Nelle Res Novæ del 4 agosto, padre Claude Barthe scrive: «Leone XIV, è un fatto, è responsabile dell’eredità di Francesco. Questa eredità, fondamentalmente conciliare, se si escludono la sinodalità, che resiste a qualsiasi tentativo di definizione precisa, e l’impegno ecologico, può essere riassunta in tre testi: Amoris Laetitia e Fiducia Supplicans, sulla morale del matrimonio, e Traditionis Custodes sulla liturgia tradizionale».

 

Sulla moralità del matrimonio, prosegue, «tutta la difficoltà di Amoris Laetitia si concentra nel paragrafo 301, da cui si potrebbe ricavare la seguente proposizione: “Alcuni di coloro che vivono in adulterio, anche se conoscono la norma che stanno trasgredendo, potrebbero non essere in stato di peccato mortale”».

 

«Leone XIV dovrebbe abbracciare questo insegnamento bergogliano, che mina gravemente la santità del matrimonio. Aggirarlo abilmente, indirettamente, non sarà sufficiente per invalidarlo. Dovrà necessariamente approvarlo o annullarlo.
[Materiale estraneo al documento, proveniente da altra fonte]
(** ** Operations *)

(** Each round frees the head of gc_zero_ref_count_list; the objects it
    releases are queued in front. *)
Fixpoint free_zero_refcount (fuel : nat) (rt : JSRuntime) : option JSRuntime :=
  match head (gc_zero_ref_count_list rt) with
  | None => Some rt
  | Some p =>
      match fuel with
      | O => None
      | S fuel =>
          o ← heap rt !! p;
          if decide (ref_count o = 0) then
            rt ← free_gc_object JS_GC_PHASE_DECREF p rt;
            free_zero_refcount fuel rt
          else None
      end
  end.

(** [JS_FreeValue] from running code, in [JS_GC_PHASE_NONE]: the queue is
    empty unless this very call puts an object on it. *)
Definition JS_FreeValue (v : JSValue) (rt : JSRuntime) : option JSRuntime :=
  rt ← JS_FreeValueRT JS_GC_PHASE_NONE v rt;
  free_zero_refcount (size (heap rt)) rt.

(** ** Objects without references *)

(** Nothing outside refers to the object, and whatever refers to it is
    unreferenced itself: the objects on a cycle, or held by one, are not. *)
Inductive unreferenced (D : gmap ptr gc_data) (ext : ptr -> Z) : ptr -> Prop :=
| unref_intro p : is_Some (D !! p) -> ext p = 0 ->
    (forall q, p ∈ kids_of held_refs D q -> unreferenced D ext q) -> unreferenced D ext p.

(** ** The invariant of a release *)

Section cascade.
(** The graph before the release, with the external counts, the weak counts
    and the zombies; [all] enumerates the graph. *)
Context (D : gmap ptr gc_data) (ext wk : ptr -> Z) (Zmb : gmap ptr gcobj) (all : list ptr).
Context (HD : typed D) (Hext : forall p, 0 <= ext p)
        (Hall : NoDup all) (Hdom : forall p, is_Some (D !! p) <-> p ∈ all)
        (HZ : forall p o m, D !! p = None -> Zmb !! p = Some o ->
               set_data o (unlink_module_data m (data o)) = o)
        (Hrun : running_rooted ext D).

(** References to [p] held by the objects that have not been freed. *)
Definition kept_refs (fr : list ptr) (p : ptr) : Z := refs_of held_refs D (filter (fun q => q ∉ fr) all) p.

(** All references to [p]: external, held and about to be dropped. *)
Definition due (fr : list ptr) (pend : list gcref) (p : ptr) : Z :=
  ext p + kept_refs fr p + countZ p (ptrs pend).

(** [fr] are freed or being freed, [curs] are being freed, [pend] are the
    references about to be dropped; [ex], just decremented, may be about to
    be queued. *)
Record rc_inv (ex : option ptr) (curs fr : list ptr) (pend : list gcref) (rt : JSRuntime) : Prop := {
  ri_fr : forall p, p ∈ fr -> is_Some (D !! p) /\ due fr pend p = 0;
  ri_unref : Forall (unreferenced D ext) fr;
  ri_curs : curs ⊆ fr;
  ri_live : forall p d, D !! p = Some d -> p ∉ fr -> exists m,
    heap rt !! p = Some (GCObj (due fr pend p) m (wk p) false d) /\
    (p ∈ gc_obj_list rt -> m = false);
  ri_cur : forall p d, p ∈ curs -> D !! p = Some d -> exists o,
    heap rt !! p = Some o /\ ref_count o = 0 /\ weakref_count o = wk p /\
    kind_of (data o) = kind_of d /\ (is_js_object d = true -> free_mark o = true);
  ri_gone : forall p d, p ∈ fr -> p ∉ curs -> D !! p = Some d ->
    if is_js_object d && negb (wk p =? 0)
    then exists o, heap rt !! p = Some o /\ free_mark o = true /\
           data o = JS_GC_OBJ_TYPE_JS_OBJECT None [] U_none
    else heap rt !! p = None;
  ri_old : forall p, D !! p = None -> heap rt !! p = Zmb !! p;
  ri_pend : Forall (ref_ok D) pend;
  ri_nodup : NoDup (gc_obj_list rt ++ gc_zero_ref_count_list rt);
  ri_mem : forall p, p ∈ gc_obj_list rt ++ gc_zero_ref_count_list rt <->
    is_Some (D !! p) /\ (p ∉ fr \/ p ∈ curs);
  ri_zero : forall p, is_Some (D !! p) -> p ∉ fr -> ex <> Some p ->
    (p ∈ gc_zero_ref_count_list rt <-> due fr pend p = 0);
  ri_ex : forall p, ex = Some p -> p ∉ gc_zero_ref_count_list rt;
  ri_owner : forall p d, p ∈ gc_zero_ref_count_list rt -> D !! p = Some d -> is_owner d = true;
}.

Lemma kept_nonneg fr p : 0 <= kept_refs fr p.
Proof. apply refs_nonneg. Qed.

Lemma due_nonneg fr pend p : 0 <= due fr pend p.
Proof.
  unfold due. specialize (Hext p). pose proof (kept_nonneg fr p).
  pose proof (countZ_nonneg p (ptrs pend)). lia.
Qed.

Lemma due_zero fr pend p :
  due fr pend p = 0 -> ext p = 0 /\ forall q, p ∈ kids_of held_refs D q -> q ∈ fr.
Proof.
  unfold due. intros H0. pose proof (Hext p). pose proof (kept_nonneg fr p).
  pose proof (countZ_nonneg p (ptrs pend)). split; [lia|]. intros q Hq.
  destruct (decide (q ∈ fr)) as [|Hn]; [done|]. assert (0 < kept_refs fr p); [|lia].
  apply refs_pos. exists q. rewrite list_elem_of_filter, <- Hdom. split; [|done]. split; [done|].
  unfold kids_of in Hq. destruct (D !! q); [eauto|by apply not_elem_of_nil in Hq].
Qed.

(** Starting to free [p] turns the references it holds into pending ones. *)
Lemma due_begin fr pend p d q :
  D !! p = Some d -> p ∉ fr -> due (p :: fr) (free_refs d ++ pend) q = due fr pend q.
Proof.
  intros Hd Hfr. unfold due. rewrite ptrs_app, countZ_app.
  assert (Hk : kept_refs fr q = countZ q (kids_of held_refs D p) + kept_refs (p :: fr) q).
  { unfold kept_refs. rewrite <- refs_cons. apply refs_Permutation, NoDup_Permutation.
    - by apply NoDup_filter.
    - apply NoDup_cons. split; [|by apply NoDup_filter]. rewrite list_elem_of_filter. set_solver.
    - assert (p ∈ all) by (apply Hdom; eauto). intros x.
      rewrite elem_of_cons, !list_elem_of_filter, not_elem_of_cons.
      destruct (decide (x = p)) as [->|]; naive_solver. }
  rewrite Hk. rewrite (countZ_free d) by (by apply (HD p)). unfold kids_of.
  rewrite Hd. lia.
Qed.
La Chiesa, infatti, è custode del contenuto della Rivelazione e della dottrina di fede e morale a cui bisogna aderire per essere salvati. […]»

 

«Non ci si può accontentare, a difesa della fede, di dichiarazioni che mitighino tale eterodossia o la controbilancino con insegnamenti contrari che tuttavia lascino intatta la dottrina difettosa. È necessario, per la salvezza delle anime, sradicare la falsa dottrina».

 

Riguardo alla Messa tradizionale, padre Barthe osserva che «a causa di papa Bergoglio, la questione è diventata molto semplice: tutto l’approccio repressivo di Traditionis Custodes si basa, infatti, sul suo articolo 1: ‘I libri liturgici promulgati dai santi pontefici Paolo VI e Giovanni Paolo II, in conformità con i decreti del Concilio Vaticano II, sono l’unica espressione della lex orandi del Rito Romano (…)»

 

«Secondo Traditionis Custodes, a seguito della riforma conciliare, la liturgia romana precedente a questa riforma ha quindi perso il suo status di lex orandi. […] (Certamente) è estremamente auspicabile che il nuovo papa conceda a questa liturgia, direttamente o indirettamente, maggiore libertà. Ma, nonostante ciò, resta da insegnare nella Chiesa la seguente proposizione: “I libri liturgici in vigore prima della riforma di Paolo VI non esprimono la lex orandi del Rito Romano”»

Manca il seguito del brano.